Data records =
---+---

(** * g-maps: a fluent facade over the Google Maps widget

    Shallow embedding of [src/g-maps.js].

    The JavaScript module defines a constructor [Map] and thirteen prototype
    methods.  Every method reads and mutates objects that are shared by
    reference (the facade itself, the marker objects stored in
    [this.markers], the widget stored in [this.map]), so the embedding keeps
    an explicit object store ([World]) and runs the methods in a state and
    exception monad ([M]): a JavaScript exception keeps the mutations made
    before it was thrown.

    The Google Maps library is not part of the repository.  The part of its
    interface the facade uses is modelled in [Module google] as plain
    storage (a marker keeps the options it was built from, [setMap] stores
    its argument, a widget keeps the zoom it is given); events are fired by
    the environment through [trigger], which runs the listeners with [this]
    bound to the object the event fired on.

    The values callers pass in are immutable data.  A user function is
    opaque: calling it is recorded in a trace of calls, it returns
    normally and it does not call back into the facade. *)

From Stdlib Require Import ZArith QArith String List Lia Bool DecimalString.
From stdpp Require Import base option list relations.

Open Scope string_scope.
Open Scope list_scope.

(* ===================================================================== *)
(** ** JavaScript values *)
(* ===================================================================== *)

(** A JavaScript number: a finite value (kept exactly, as a rational), NaN,
    or an infinity. *)
Inductive number : Type :=
  | Finite (q : Q)
  | NaN
  | Infinity (negative : bool).

(** User functions are opaque; they are identified by a name. *)
Definition fn := string.

(** The values callers hand to the facade: primitives, arrays, plain
    objects (ordered property lists) and functions. *)
#[warnings="-register-all"]
Inductive value : Type :=
  | VUndefined
  | VNull
  | VBool (b : bool)
  | VNumber (n : number)
  | VString (s : string)
  | VArray (items : list value)
  | VObject (props : list (string * value))
  | VFunction (f : fn).

(** Integer literals such as [4] or [7]. *)
Definition VInt (z : Z) : value := VNumber (Finite (inject_Z z)).

(** The [typeof] operator. *)
Definition typeof (v : value) : string :=
  match v with
  | VUndefined => "undefined"
  | VNull => "object"
  | VBool _ => "boolean"
  | VNumber _ => "number"
  | VString _ => "string"
  | VArray _ => "object"
  | VObject _ => "object"
  | VFunction _ => "function"
  end.

(** ToBoolean: the falsy values are undefined, null, false, 0, NaN and the
    empty string. *)
Definition truthy (v : value) : bool :=
  match v with
  | VUndefined | VNull => false
  | VBool b => b
  | VNumber (Finite q) => negb (Qeq_bool q 0)
  | VNumber NaN => false
  | VNumber (Infinity _) => true
  | VString s => negb (String.eqb s "")
  | VArray _ | VObject _ | VFunction _ => true
  end.

(** Exceptions. *)
Inductive error : Type :=
  | TypeError
  | ReferenceError
  | Error (message : string).

(** The outcome of evaluating an expression or running a statement. *)
Inductive completion (A : Type) : Type :=
  | Return (a : A)
  | Throw (e : error).
Arguments Return {A} a.
Arguments Throw {A} e.

(** First binding of a property name in an object literal's property list. *)
Fixpoint own_property (k : string) (props : list (string * value)) : option value :=
  match props with
  | [] => None
  | (k', v) :: rest => if String.eqb k k' then Some v else own_property k rest
  end.

(** [v.k] for a property name [k] that no built-in prototype defines (the
    source reads [icon], [latLng] and [maps] this way): a TypeError on
    undefined and null, the own property of a plain object, and undefined
    on everything else. *)
Definition get_prop (v : value) (k : string) : completion value :=
  match v with
  | VUndefined | VNull => Throw TypeError
  | VObject props => Return (default VUndefined (own_property k props))
  | _ => Return VUndefined
  end.

(** The property name of an array index. *)
Definition index_key (i : nat) : string := NilZero.string_of_uint (Nat.to_uint i).

(** [v[i]] for an index [i]: a TypeError on undefined and null, the element
    of an array (undefined past its end), the one-character string of a
    string, the property named by the index of a plain object, and
    undefined on everything else. *)
Definition get_index (v : value) (i : nat) : completion value :=
  match v with
  | VUndefined | VNull => Throw TypeError
  | VArray items => Return (default VUndefined (items !! i))
  | VString s =>
      Return (match String.get i s with
              | Some c => VString (String c EmptyString)
              | None => VUndefined
              end)
  | VObject props => Return (default VUndefined (own_property (index_key i) props))
  | _ => Return VUndefined
  end.

(* ===================================================================== *)
(** ** Objects of the Google Maps library *)
(* ===================================================================== *)

(** [google.maps.LatLng]: the two constructor arguments, uninterpreted. *)
Record LatLng : Type := { lat : value; lng : value }.

Inductive ZoomControlStyle : Type := DEFAULT | SMALL | LARGE.

Inductive ControlPosition : Type :=
  | TOP_LEFT | TOP_CENTER | TOP_RIGHT
  | LEFT_TOP | LEFT_CENTER | LEFT_BOTTOM
  | RIGHT_TOP | RIGHT_CENTER | RIGHT_BOTTOM
  | BOTTOM_LEFT | BOTTOM_CENTER | BOTTOM_RIGHT.

Record ZoomControlOptions : Type :=
  { style : ZoomControlStyle; control_position : ControlPosition }.

(** The object literal assigned to [this.mapOptions] (lines 91-102). *)
Record MapOptions : Type :=
  { zoom : value;
    disableDefaultUI : bool;
    scrollwheel : bool;
    zoomControl : bool;
    center : LatLng;
    zoomControlOptions : ZoomControlOptions;
    scaleControl : bool }.

(** References into the object store: [mref] to a google.maps.Marker,
    [wref] to a google.maps.Map widget, [fref] to a facade built by
    [new Map(elem, options)]. *)
Abbreviation mref := nat (only parsing).
Abbreviation wref := nat (only parsing).
Abbreviation fref := nat (only parsing).
(** The first string of each TXT record that has one. *)
Definition firstValues (records : list TxtRecord) : list string :=
  omap (λ r, head (to_StringSlice (Value r))) records.

(** The record sets handed to the write endpoint along a trace. *)
Definition written (tr : Trace) : list RecordSet :=
  omap (λ c, match c with
             | RecordSetsCreateOrUpdateCall _ _ _ _ _ parameters _ _ => Some parameters
             | _ => None
             end) tr.

Inductive Endpoint :=
| ZoneWalk | ZoneRead | RecordRead | RecordWrite | RecordDelete.

Definition endpoint (c : Call) : Endpoint :=
  match c with
  | FindZoneByFqdnCall _ => ZoneWalk
  | PrivateZonesGetCall _ _ _ => ZoneRead
  | RecordSetsGetCall _ _ _ _ _ => RecordRead
  | RecordSetsCreateOrUpdateCall _ _ _ _ _ _ _ _ => RecordWrite
  | RecordSetsDeleteCall _ _ _ _ _ _ => RecordDelete
  end.

(** A record read, write or delete. *)
Definition isRecordCall (c : Call) : bool :=
  match endpoint c with
  | RecordRead | RecordWrite | RecordDelete => true
  | ZoneWalk | ZoneRead => false
  end.

Definition failure {T} (r : response T) : option error :=
  match r with
  | Ok _ => None
  | Fail e => Some e
  end.

(** The error, if any, with which the world answers a call. *)
Definition callError (w : World) (c : Call) : option error :=
  match c with
  | FindZoneByFqdnCall fqdn => failure (FindZoneByFqdn w fqdn)
  | PrivateZonesGetCall dc rg zoneName => failure (PrivateZones_Get w dc rg zoneName)
  | RecordSetsGetCall rsc rg zone rt name => failure (RecordSets_Get w rsc rg zone rt name)
  | RecordSetsCreateOrUpdateCall rsc rg zone rt name rec ifMatch ifNoneMatch =>
      failure (RecordSets_CreateOrUpdate w rsc rg zone rt name rec ifMatch ifNoneMatch)
  | RecordSetsDeleteCall rsc rg zone rt name ifMatch =>
      failure (RecordSets_Delete w rsc rg zone rt name ifMatch)
  end.


Fixpoint hasTrailingDot (s : string) : bool :=
  match s with
  | EmptyString => false
  | String c rest => bool_decide (String c rest = ".") || hasTrailingDot rest
  end.

(** The record set on which the merge of [Present] runs after the read
    answered [r]: none when the read error is fatal, the zero record set
    after a swallowed 404. *)
Definition fetched (r : response RecordSet) : option RecordSet :=
  match r with
  | Ok rset => Some rset
  | Fail e => if fetchFatal e then None else Some zero
  end.

(** The client both [Present] and [CleanUp] build for the record sets. *)
Definition recordSetsClient (d : dnsProviderPrivate) : Client :=
  withAuthorizer (NewClientWithBaseURI (ResourceManagerEndpoint (config d))
                                       (SubscriptionID (config d)))
                 (authorizer d).
(** After the calls, the entity holds exactly one effect called [n], with
    the intensity [i] of the first application and a duration between [d]
    and twice [d]. *)
Definition one_stretched (n : string) (d i : Q) (f : Effects.t) : Prop :=
  exists x, named n (Effects.status_effects f) = [x] /\
    StatusEffect.intensity x = i /\
    (d <= StatusEffect.duration x <= 2 * d)%Q.

(** ** Statements about the enemy tick *)

(** The first [i] enemies of the roster are alive. *)
Definition alive_before (i : nat) (roster : list Enemy.t) : Prop :=
  forall j e, (j < i)%nat -> roster !! j = Some e -> 0 < Enemy.health e.

(** ** game.py: the placement of items and enemies *)

(** [find_open_position], with the attempts still allowed as the measure of
    its loop: at most 1000 draws of an interior cell, then the centre of the
    map, whatever it holds. *)
Fixpoint find_open_loop (attempts_left : nat) (game_map : Map.t) (r : Random.t)
    : option (Z * Z * Random.t) :=
  match attempts_left with
  | O => Some (Map.width game_map / 2, Map.height game_map / 2, r)
  | S k =>
      x ← Random.randint 1 (Map.width game_map - 2) r;
      y ← Random.randint 1 (Map.height game_map - 2) (snd x);
      blocked ← Map.is_blocked game_map (fst x) (fst y);
      if negb blocked then Some (fst x, fst y, snd y)
      else find_open_loop k game_map (snd y)
  end.

Definition find_open_position (game_map : Map.t) (r : Random.t)
    : option (Z * Z * Random.t) :=
  find_open_loop 1000 game_map r.

(** The oracle after [n] draws. *)
Definition after_draws (n : nat) (r : Random.t) : Random.t :=
  fun k => r (n + k)%nat.

(** The cell that attempt number [n] (counted from 0) of
    [find_open_position] draws: the two calls of [random.randint] that
    follow the two draws of each attempt before it. *)
Definition attempt_cell (game_map : Map.t) (r : Random.t) (n : nat)
    : option (Z * Z) :=
  x ← Random.randint 1 (Map.width game_map - 2) (after_draws (2 * n) r);
  y ← Random.randint 1 (Map.height game_map - 2) (snd x);
  Some (fst x, fst y).

(** The first [n] attempts all draw a blocked cell. *)
Definition all_blocked (game_map : Map.t) (r : Random.t) (n : nat) : Prop :=
  forall i, (i < n)%nat ->
    exists x y, attempt_cell game_map r i = Some (x, y) /\
                Map.is_blocked game_map x y = Some true.

(** ** map.py: rooms and corridors *)

Module MapGen.

(** A room: [[(x1, y1), (x2, y2)]]. *)
Definition room : Type := (Z * Z) * (Z * Z).

Definition room_overlap (room1 room2 : room) : bool :=
  let '((x1, y1), (x2, y2)) := room1 in
  let '((x3, y3), (x4, y4)) := room2 in
  negb ((x2 <=? x3) || (x4 <=? x1) || (y2 <=? y3) || (y4 <=? y1)).

(** [self.grid[y][x] = c] *)
Definition put (c : cell) (x y : Z) (m : Map.t) : option Map.t :=
  g' ← grid_set (Map.grid m) x y c; Some (Map.with_grid m g').

(** [0 < x < self.width - 1 and 0 < y < self.height - 1] *)
Definition inner (m : Map.t) (x y : Z) : bool :=
  (0 <? x) && (x <? Map.width m - 1) && (0 <? y) && (y <? Map.height m - 1).

Definition create_room (rm : room) (m : Map.t) : option Map.t :=
  let '((x1, y1), (x2, y2)) := rm in
  m ← Shoot.for_each
        (fun y => Shoot.for_each
           (fun x m => if inner m x y then put Floor x y m else Some m)
           (Py.range x1 x2))
        (Py.range y1 y2) m;
  m ← Shoot.for_each
        (fun x m =>
           if (0 <? y1) && (y1 <? Map.height m - 1)
           then m ← put Wall x y1 m; put Wall x (y2 - 1) m
           else Some m)
        (Py.range x1 x2) m;
  Shoot.for_each
    (fun y m =>
       if (0 <? x1) && (x1 <? Map.width m - 1)
       then m ← put Wall x1 y m; put Wall (x2 - 1) y m
       else Some m)
    (Py.range y1 y2) m.

Definition center (rm : room) : Z * Z :=
  let '((x1, y1), (x2, y2)) := rm in ((x1 + x2) / 2, (y1 + y2) / 2).

Definition connect_rooms (room1 room2 : room) (m : Map.t) : option Map.t :=
  let (center_x1, center_y1) := center room1 in
  let (center_x2, center_y2) := center room2 in
  m ← Shoot.for_each
        (fun x m =>
           if (0 <? x) && (x <? Map.width m - 1)
              && (0 <? center_y1) && (center_y1 <? Map.height m - 1)
           then put Floor x center_y1 m else Some m)
        (Py.range (Z.min center_x1 center_x2) (Z.max center_x1 center_x2 + 1)) m;
  Shoot.for_each
    (fun y m =>
       if (0 <? center_x2) && (center_x2 <? Map.width m - 1)
          && (0 <? y) && (y <? Map.height m - 1)
       then put Floor center_x2 y m else Some m)
    (Py.range (Z.min center_y1 center_y2) (Z.max center_y1 center_y2 + 1)) m.

(** The [while] loop of [generate_rooms]; [attempts_left] is
    [max_attempts - attempts]. *)
Fixpoint place_rooms (attempts_left : nat) (rooms : list room) (m : Map.t)
    (r : Random.t) : option (list room * Map.t * Random.t) :=
  match attempts_left with
  | O => Some (rooms, m, r)
  | S k =>
      if Z.of_nat (length rooms) <? 5 then
        width ← Random.randint 4 8 r;
        height ← Random.randint 4 6 (snd width);
        x ← Random.randint 1 (Map.width m - fst width - 1) (snd height);
        y ← Random.randint 1 (Map.height m - fst height - 1) (snd x);
        let new_room : room :=
          ((fst x, fst y), (fst x + fst width, fst y + fst height)) in
        if existsb (room_overlap new_room) rooms
        then place_rooms k rooms m (snd y)
        else
          m ← create_room new_room m;
          place_rooms k (rooms ++ [new_room]) m (snd y)
      else Some (rooms, m, r)
  end.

---+---

Exercise requirements = Going back over the entries above, copy word for word every line from the one that has "RIGHT_CENTER | RIGHT_BOTTOM" on through the one that has "Abbreviation fref := nat (only parsing).".

Output =
  | RIGHT_TOP | RIGHT_CENTER | RIGHT_BOTTOM
  | BOTTOM_LEFT | BOTTOM_CENTER | BOTTOM_RIGHT.

Record ZoomControlOptions : Type :=
  { style : ZoomControlStyle; control_position : ControlPosition }.

(** The object literal assigned to [this.mapOptions] (lines 91-102). *)
Record MapOptions : Type :=
  { zoom : value;
    disableDefaultUI : bool;
    scrollwheel : bool;
    zoomControl : bool;
    center : LatLng;
    zoomControlOptions : ZoomControlOptions;
    scaleControl : bool }.

(** References into the object store: [mref] to a google.maps.Marker,
    [wref] to a google.maps.Map widget, [fref] to a facade built by
    [new Map(elem, options)]. *)
Abbreviation mref := nat (only parsing).
Abbreviation wref := nat (only parsing).
Abbreviation fref := nat (only parsing).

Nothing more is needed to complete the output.